Chatterjee, M., Holdermann, I., Kirk, C., Kisker, J., Ley, R., & Marsh, J. (2024). Updating microbial genetics tools for their application to the human gut microbiome. Poster presented at Annual Conference of the Microbiology Society 2024, Edinburgh, UK.


引用: https://hdl.handle.net/21.11116/0000-000F-2358-7
要旨
The human gut microbiome consists of trillions of organisms from all three domains of life. This complex and interconnected system is driven by the biological interactions between its constituents (host-microbe, microbe-microbe) and plays a major role in human health and development. However, we currently know very little about the specific mechanisms driving these interactions. The application of microbial genetics techniques to the gut microbiome presents a powerful opportunity to tease out the functional basis for community dynamics, yet the majority of gut-associated microbes are genetically intractable and resistant to genetic manipulation.

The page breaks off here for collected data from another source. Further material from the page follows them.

(* ===== verification/LibraryInit.v ===== *)
(** * Initialization of the library

    [lsplant.cc]: [InitConfig], [InitNative] and [Init].  The initializers of
    the components run in the order of the source on the state [Native]; what
    the runtime and JNI answer is the record [NativeEnv]. *)

From S2P Require Import Prelude Memory Platform HookHelper.
From S2P Require Import ArtMethod ArtMethodInit Trampoline Vm MirrorClass ClassLinker Instrumentation.
From S2P Require Import Jit Stack Runtime ObjectCollections Reflection Threads DexFile.
From Stdlib Require Import String.

(** ** [InitConfig] *)

(** The names of [InitInfo]. *)
Record Names := MkNames {
  info_class_name : string;
  info_source_name : string;
  info_field_name : string;
  info_method_name : string
}.

(** The global strings. *)
Record Generated := MkGenerated {
  generated_class_name : string;
  generated_source_name : string;
  generated_field_name : string;
  generated_method_name : string;
  generated_native_field_name : string
}.

Definition no_names : Generated := MkGenerated "" "" "" "" "".

Definition empty (s : string) : bool := String.eqb s "".

Definition InitConfig (info : Names) (g : Generated) : bool * Generated :=
  if empty (info_class_name info) then (false, g)
  else if empty (info_field_name info) then (false, g)
  else if empty (info_method_name info) then (false, g)
  else
    let g := MkGenerated (info_class_name info) (info_source_name info) (generated_field_name g)
               (info_method_name info) (generated_native_field_name g) in
    let with_field f n :=
      MkGenerated (generated_class_name g) (generated_source_name g) f (generated_method_name g) n in
    if empty (generated_native_field_name g) then
      (true, with_field (info_field_name info) (info_field_name info ++ "$native")%string)
    else if negb (String.eqb (generated_native_field_name g) (info_field_name info)) then
      (true, with_field (info_field_name info) (generated_native_field_name g))
    else (true, g).

(** ** [InitNative] *)

(** What the initializers are answered. *)
Record NativeEnv := {
  unsafe_lookups : UnsafeLookups;
  art_env : InitEnv;
  replace_of : string → Z;
  vm_probe : VMRuntimeProbe;
  class_offset_of : string → Z;
  java_vm : Z;
  fake_runtime : Z;
  set_debug_state : Z → Z → mem → mem;
  runtime_memory : mem;
  RegisterNatives_fn : Z;
  UnregisterNatives_fn : Z;
  optimized_code : Z;
  dex_lookups : DexLookups;
  fill_method : Z;
  fill_replace : Z
}.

This is primarily due to an incompatibility between traditional genetic tools (that were developed for model organisms like E. coli) and the phylogenetically diverse non-model organisms that are associated with the human gut. In response, we have developed a DNA transfer strategy that has been optimized for compatibility with diverse gut organisms and the anaerobic conditions in which they are cultured. This strategy incorporates microbial defence system inactivation, a kill-switch for counter-selection following DNA transfer, and a conjugation system that can be “primed” for diverse recipients. This represents the first microbiome-specific genetic tool in this emerging era of microbiome genetics and engineering and will potentially enable a deeper and more mechanistic understanding of human gut microbiome interactions.